[lttng-dev] Lacking instrumentation for threaded IRQs

Mathieu Desnoyers mathieu.desnoyers at efficios.com
Tue Oct 2 13:51:02 EDT 2018


----- On Oct 2, 2018, at 1:17 PM, Geneviève Bastien gbastien at versatic.net wrote:

> [...]
> 
>>> We need to know that those threads are really interrupt thread for the
>>> dependency analysis. Look at the following sequence of events:
>>>
>>> [12:02:17.779984311] (+0.000002224) dorsallaptop *sched_waking*: {
>>> cpu_id = 3 }, { comm = "irq/130-iwlwifi", tid = *639*, prio = -51,
>>> target_cpu = 3 }
>>> [12:02:17.779985668] (+0.000000565) dorsallaptop *do_IRQ_return*: {
>>> cpu_id = 3 }, { ip = 0xFFFFFFFF89A01C30, parent_ip = 0xFFFFFFFF89A0098F }
>>> [12:02:17.779986575] (+0.000000907) dorsallaptop *sched_switch*: {
>>> cpu_id = 3 }, { prev_comm = "swapper/3", prev_tid = 0, prev_prio = 20,
>>> prev_state = 0, next_comm = "irq/130-iwlwifi", next_tid = *639*,
>>> next_prio = -51 }
>>> [12:02:17.779998608] (+0.000011174) dorsallaptop net_if_receive_skb: {
>>> cpu_id = 3 }, { ... }
>>> [12:02:17.780019468] (+0.000020860) dorsallaptop sched_waking: { cpu_id
>>> = 3 }, { comm = "wget", tid = 2430, prio = 20, target_cpu = 0 }
>>>
>>> If we do the critical path of the wget process, with the irq/130-iwlwifi
>>> thread considered a normal thread, we see it is woken up by an hardware
>>> interrupt, that we know if iwlwifi, but we don't know anything else
>>> about it, so the critical path ends up following the swapper process...
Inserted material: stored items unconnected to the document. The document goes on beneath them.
Lemma createHeartSvg_fresh base referenceIcon :
  exists hs p,
    createHeartSvg base referenceIcon = (Some hs, [])
    /\ nid hs = base /\ tagName hs = "svg"
    /\ flatten hs = [hs; p]
    /\ nid p = base + 1 /\ tagName p = "path"
    /\ getAttribute "transform" p = None
    /\ hasMarker hs = false /\ hasMarker p = false
    /\ getAttribute "viewBox" hs = Some "0 0 24 24"
    /\ getAttribute "class" hs
       = option_map (fun r => toDOMString (getAttribute "class" r))
                    referenceIcon.
Proof.
  destruct referenceIcon as [r|]; unfold createHeartSvg;
    cbn [heartIconSVG hd_error]; do 2 eexists;
    (split; [reflexivity|]); repeat split.
Qed.

Lemma modifyClone_root (c : elem) :
  nid (modifyClone c) = nid c
  /\ tagName (modifyClone c) = tagName c
  /\ hasMarker (modifyClone c) = true
  /\ classList (modifyClone c)
     = filter (fun t => negb (isCartClass t)) (classList c)
  /\ ((tagName c =? "A")%string = true ->
      getAttribute "href" (modifyClone c) = Some wishlistPageUrl).
Proof.
  destruct (modifyClone_shape c) as (b & a2 & s & o & Hrem & ->).
  cbv zeta in Hrem. set (w1 := setAttribute "id" wishlistButtonId c) in *.
  destruct (classList_remove_shape (filter isCartClass (classList w1)) w1)
    as (a & Ha & Hother).
  assert (a = a2) as -> by (rewrite Ha in Hrem; now injection Hrem).
  clear Ha.
  assert (Hpass : forall k, k <> "aria-label" -> k <> "href" ->
            lookup k (assign "aria-label" wishlistAriaLabel
                        (let a5 := if b then unassign "href" a2 else a2 in
                         if (tagName c =? "A")%string
                         then assign "href" wishlistPageUrl a5 else a5))
            = lookup k a2).
  { intros k K1 K2. rewrite lookup_assign_other by assumption. cbv zeta.
    destruct (tagName c =? "A")%string;
      [rewrite lookup_assign_other by assumption|];
      destruct b; try reflexivity; now apply lookup_unassign_other. }
  split; [reflexivity|]. split; [reflexivity|]. split; [|split].
  - unfold hasMarker, hasId, getAttribute. cbn [attrs].
    rewrite Hpass, Hother by discriminate. subst w1.
    cbn [setAttribute withAttrs attrs]. rewrite lookup_assign_same.
    apply String.eqb_refl.
  - unfold classList at 1. unfold getAttribute. cbn [attrs].
    rewrite Hpass by discriminate.
    change (match lookup "class" a2 with
            | Some v => parseTokens v | None => [] end)
      with (classList (withAttrs w1 a2)).
    rewrite <- Hrem, classList_remove_where. f_equal.
    apply classList_attrs. subst w1. unfold getAttribute.
    cbn [setAttribute withAttrs attrs]. now apply lookup_assign_other.
  - intros Htag. unfold getAttribute. cbn [attrs].
    rewrite lookup_assign_other by discriminate. cbv zeta. rewrite Htag.
    apply lookup_assign_same.
Qed.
No, that's wrong. The dependency chain should take into account execution
contexts (irq, softirq, thread), not just the current thread. It should then
follow the wakeups.

The sched_waking here should belong to the interrupt handler context, which
would be made possible by adding the do_IRQ entry/exit instrumentation.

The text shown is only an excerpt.